With the truth revealed and Peggy living with Kathy and Neil, Kathy finally has the chance to get to know her mother for the first time and is determined to make the most of the opportunity while there is still time. In the process, she also gets to know herself better and becomes empowered in ways she has never been before. She finds the courage to assert herself in her relationship with Peggy, as well as demonstrate compassion to the mother she has always loved, but never understood. With knowledge comes an appreciation of her mother’s legacy and forgiveness for the times Peggy was emotionally distant and judgmental. Kathy realizes that Peggy was hardest on herself. She also summons the strength to speak up at work on behalf of herself and her female colleagues, and finds new satisfaction in her marriage.
Eyes Turned Skyward is a fast-paced, absorbing, and emotionally riveting story about a mother and daughter who are able to repair the fissures in their relationship as, individually, they attain an enhanced sense of self-worth, accomplishment, and place in the world. For Peggy, reckoning the emotional traumas of her past frees her to heal her relationship with her only daughter, while Kathy finds her voice and learns to express her desires and feelings, and insist upon being treated with respect. Dillon presents the story from an unabashedly feminist viewpoint, but never permits her narrative to lapse into a heavy-handed tone. Rather, she effectively explores her themes through the experiences of and challenges her characters face, allowing plot developments and her characters’ reactions to them to illustrate the various ways in which they are subjected to sexism and misogyny.

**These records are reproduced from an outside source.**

Lemma load_app b off l1 l2 : load_bytes b off (zlen (l1 ++ l2)) = Some (l1 ++ l2) ->
  load_bytes b off (zlen l1) = Some l1 /\ load_bytes b (off + zlen l1) (zlen l2) = Some l2.
Proof.
  intros (H0 & H1 & E)%load_bytes_some. rewrite zlen_app in H1. pose proof (zlen_nonneg l1). pose proof (zlen_nonneg l2).
  assert (firstn (length l1 + length l2) (drop (Z.to_nat off) b) = l1 ++ l2) as E1.
  { rewrite E. f_equal. unfold zlen. rewrite length_app. lia. }
  rewrite <- take_take_drop in E1. apply app_inj_1 in E1 as [E1 E2].
  - unfold load_bytes. rewrite !(proj2 (Z.leb_le _ _)) by lia. cbn [andb]. unfold zlen. rewrite !Nat2Z.id. split; [by rewrite E1|].
    rewrite <- E2 at 2. rewrite drop_drop. do 3 f_equal. lia.
  - rewrite length_firstn, length_drop. unfold zlen in *. lia.
Qed.

Lemma store_some b off l b' : store_bytes b off l = Some b' ->
  zlen b' = zlen b /\ load_bytes b' off (zlen l) = Some l /\
  forall o n, 0 <= n -> o + n <= off \/ off + zlen l <= o -> load_bytes b' o n = load_bytes b o n.
Proof.
  unfold store_bytes. destruct (Z.leb_spec 0 off), (Z.leb_spec (off + zlen l) (zlen b)); cbn [andb]; intros [= <-].
  pose proof (zlen_nonneg l). set (b' := firstn _ b ++ _). assert (length (firstn (Z.to_nat off) b) = Z.to_nat off) as E0 by (rewrite length_firstn; unfold zlen in *; lia).
  assert (zlen b' = zlen b) as El by (unfold b'; rewrite !zlen_app; unfold zlen in *; rewrite E0, length_drop; lia).
  split_and!; [done| |].
  - unfold load_bytes. rewrite El, !(proj2 (Z.leb_le _ _)) by lia. cbn [andb]. f_equal. unfold b'.
    rewrite drop_app_length' by done. unfold zlen. rewrite Nat2Z.id. by rewrite take_app_length.
  - intros o n Hn Ho. unfold load_bytes. rewrite El. destruct (Z.leb_spec 0 o), (Z.leb_spec (o + n) (zlen b)); cbn [andb]; try done. f_equal.
    apply list_eq. intros i. destruct (decide (i < Z.to_nat n)%nat) as [Hi|Hi].
    + rewrite !lookup_take_lt by done. rewrite !lookup_drop. unfold b'. destruct Ho as [Ho|Ho].
      * rewrite lookup_app_l by lia. rewrite lookup_take_lt by lia. done.
      * rewrite lookup_app_r by lia. rewrite lookup_app_r by (unfold zlen in *; lia). rewrite lookup_drop. f_equal. unfold zlen in *. lia.
    + rewrite !lookup_take_ge by lia. done.
Qed.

Ultimately, Eyes Turned Skyward is an homage to the brave women of the WASP who served their country selflessly on a volunteer basis, contributing to America’s victory. Because of outdated notions about the role of women in the military, and society as a whole, they were denied the recognition they deserved alongside male pilots. The WASP were finally granted military status when President Jimmy Carter signed the G.I. Bill Improvements Act of 1977, which even he initially opposed. Still, few people know that the WASP, culled from a candidate pool of 25,000 and an entering class of 1,830, flew a total of sixty million miles in seventy-eight different types of aircraft, delivering over 12,000 planes. “They towed, transported, tested, and taught. They broke barriers. . . . But they had been the ones to demonstrate possibility.” At the age of fifty-five, the fictional character of Peggy Mayfield and the real, heroic WASP finally, “quietly became war veterans.” And now, thanks to Dillon, more people know about their sacrifice and achievements.